E-consulting began as web consulting, which involved mostly front-end design work: programming, graphic design, and prototypes. With the proliferation of dot-coms, almost all consulting companies now offer a wider range of services: e-commerce, B2B, valuations, branding, marketing, and so on.
Pure-play e-consulting firms have taken a massive beating. Many, like MarchFIRST, are gone; others, such as Razorfish, are probably not long for the business world. Still others, like Sapient, have hunkered down and are waiting for the next tech upturn.
Examples of typical e-consulting engagements:
• Transforming a department store’s online ordering systems
• Creating online catalogues for a mail order company
• Advising a mutual fund company on how to provide its clients with access
to account information online
Leading e-consulting firms include:
• Digitas
• Razorfish
• Sapient
Boutique Consulting Firms
Boutique firms support their clients with highly-specialized expertise. Boutique firms choose to focus on a smaller number of industries (energy, life sciences, retail), functions (M&A, economics and litigation, turnaround), or methodologies (real options, EVA).
There are a couple of common misconceptions about boutique firms. One is that being a “boutique consulting firm” necessarily implies being a small firm. This is not the case. Aboutique is determined not by size, but by focus. L.E.K. Consulting (which was founded by a handful of former Bain partners) has roughly 500 employees, but we would consider the company a boutique because of its specific focus on three types of strategy consulting problems- M&A, shareholder value, and business strategy. Another misconception is that boutiques are less prestigious than the multi-functional firms. This highly depends on the area of focus. For example, BCG is extremely well regarded across many industries for most types of strategy problems, but for a decision analysis or real options strategy problem, clients would turn to Strategic Decisions Group, who has the best reputation in the business for these sorts of problems.

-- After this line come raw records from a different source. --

Lemma inserted_series rows : forall db db', insertSeries db rows = fine db' -> db ⊆ db' /\
  ((forall i j args, db !! i = Some args -> db !! j = Some args -> i = j) -> forall i j args, db' !! i = Some args -> db' !! j = Some args -> i = j).
Proof.
  induction rows as [|row rows IH]; intros db db' E; [by injection E as <-|]. unfold insertSeries in E. rewrite exec_foldl_cons in E. apply ebind_Ok in E as (db1 & E1 & E).
  destruct (bool_decide _ || _) eqn:Ec; [done|]. injection E1 as <-. apply orb_false_iff in Ec as [Ec1%bool_decide_eq_false Ec2]. apply eq_None_not_Some in Ec1.
  destruct (IH _ _ E) as [I1 I2]. split; [etrans; [by apply insert_subseteq|done]|]. intros Hu. apply I2.
  assert (forall i args, db !! i = Some args -> args <> seriesArgs (si_Key row)) as Hne.
  { intros i args Hi ->. rewrite <- not_true_iff_false, existsb_exists in Ec2. apply Ec2. exists (i, seriesArgs (si_Key row)). split; [by apply list_elem_of_In, elem_of_map_to_list|]. by apply bool_decide_eq_true. }
  intros i j args. rewrite !lookup_insert. repeat case_decide; subst; try done; [| |by apply Hu].
  - intros [= <-] Hj. by destruct (Hne j _ Hj).
  - intros Hi [= <-]. by destruct (Hne i _ Hi).
Qed.

(** The marks do not change but are taken away, the hourly rows stay. *)
Lemma frame_marks r used r' : ru_hourly r' = ru_hourly r -> ru_hours r' ⊆ ru_hours r -> ru_uuid r' = ru_uuid r -> ru_owner r' = ru_owner r ->
  sf_series (ru_file r) ⊆ sf_series (ru_file r') -> (series_unique (ru_file r) -> series_unique (ru_file r')) ->
  (forall hour, is_Some (ru_hours r' !! hour) -> same_hour (ru_file r) (ru_file r') hour) -> rollup_frame r used r' used.
Proof.
  intros Eh Hsub Eu Eo Hser Hu Hsame. constructor; [done|done| |].
  - intros hour h' Hh Hs. right. exists h'. split; [by eapply lookup_weaken|done].
  - intros hour h' Hh Hs. right. split; [by eapply lookup_weaken|]. rewrite Eu, Eo. intros Ho. split_and!; [done|done|]. constructor; [done|by apply Hsame; rewrite Hh|by rewrite Eh].
Qed.

Lemma frame_write r used r' w rows : (forall hour h, ru_hours r !! hour = Some h -> hourStart hour = hour) -> sf_series (ru_file r') = sf_series (ru_file r) -> writes_window r r' w rows -> rollup_frame r used r' used.
Proof.
  intros Ha Es (Eu & Eo & Eh & Ehs & Hother & Hnone & _). apply frame_marks; try done; [|by rewrite Es|unfold series_unique; by rewrite Es|].
  - rewrite Ehs. unfold fire_triggers. destruct (0 <? rows); [apply delete_subseteq|done].
  - intros hour [h Hh] w' sid Hw. rewrite Ehs in Hh. unfold fire_triggers in Hh. destruct (0 <? rows) eqn:Er; z_bool.
    + apply lookup_delete_Some in Hh as [Hne Hh]. symmetry. apply Hother. cbn. intros ->. apply Hne. apply hourStart_in; [by eapply Ha|done].
    + by rewrite Hnone.
Qed.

All this said, we should note that many boutiques are indeed small, ranging from upwards of 200 employees down to a single consultant. Often, boutique consulting firms grow from the expertise and client relationships of one to five founding partners, and unless it sells a consistently large flow of work, the firm has no compelling reason to grow quickly. Also, smaller boutiques can deliver services at lower costs than the larger consultancies because a smaller firm requires less overhead and less extra “capacity” (i.e., consultants), so their services might seem more attractive to prospective clients than those of the more expensive firms.
If you are especially interested in a particular industry or type of consulting problem, definitely do your homework on the outstanding boutiques in that field. If you find the right company to match your interests, you will spend all of your time doing the work you dreamt of, and that is a much harder goal to achieve within a more diverse consulting firm.
Examples of boutique consulting projects:
• A consulting firm with a well-known shareholder value methodology helps a beverage company establish value metrics in its business units
• An economics consulting firm helps a foreign government decide how to structure the privatization (sale) of its utilities through an auction
• A niche R&D strategy consulting firm deploys two consultants to a high growth semiconductor company in Silicon Valley for a 3 month project to improve R&D processes
• A process reengineering boutique snares a 6-month project to assist implementation of new supplier standards for an automotive consortium
• A turnaround consulting firm helps a telecommunications hardware firm restructure its organization
Leading boutique and internal consulting firms include:• Charles River Associates (economics and litigation consulting)
• L.E.K. Consulting (shareholder value, M&A, and business strategy)
• Marakon Associates (shareholder value methodology)
Apart from these there are firms which are HR Consultancies (like Hewitt) of which I am not going into the details.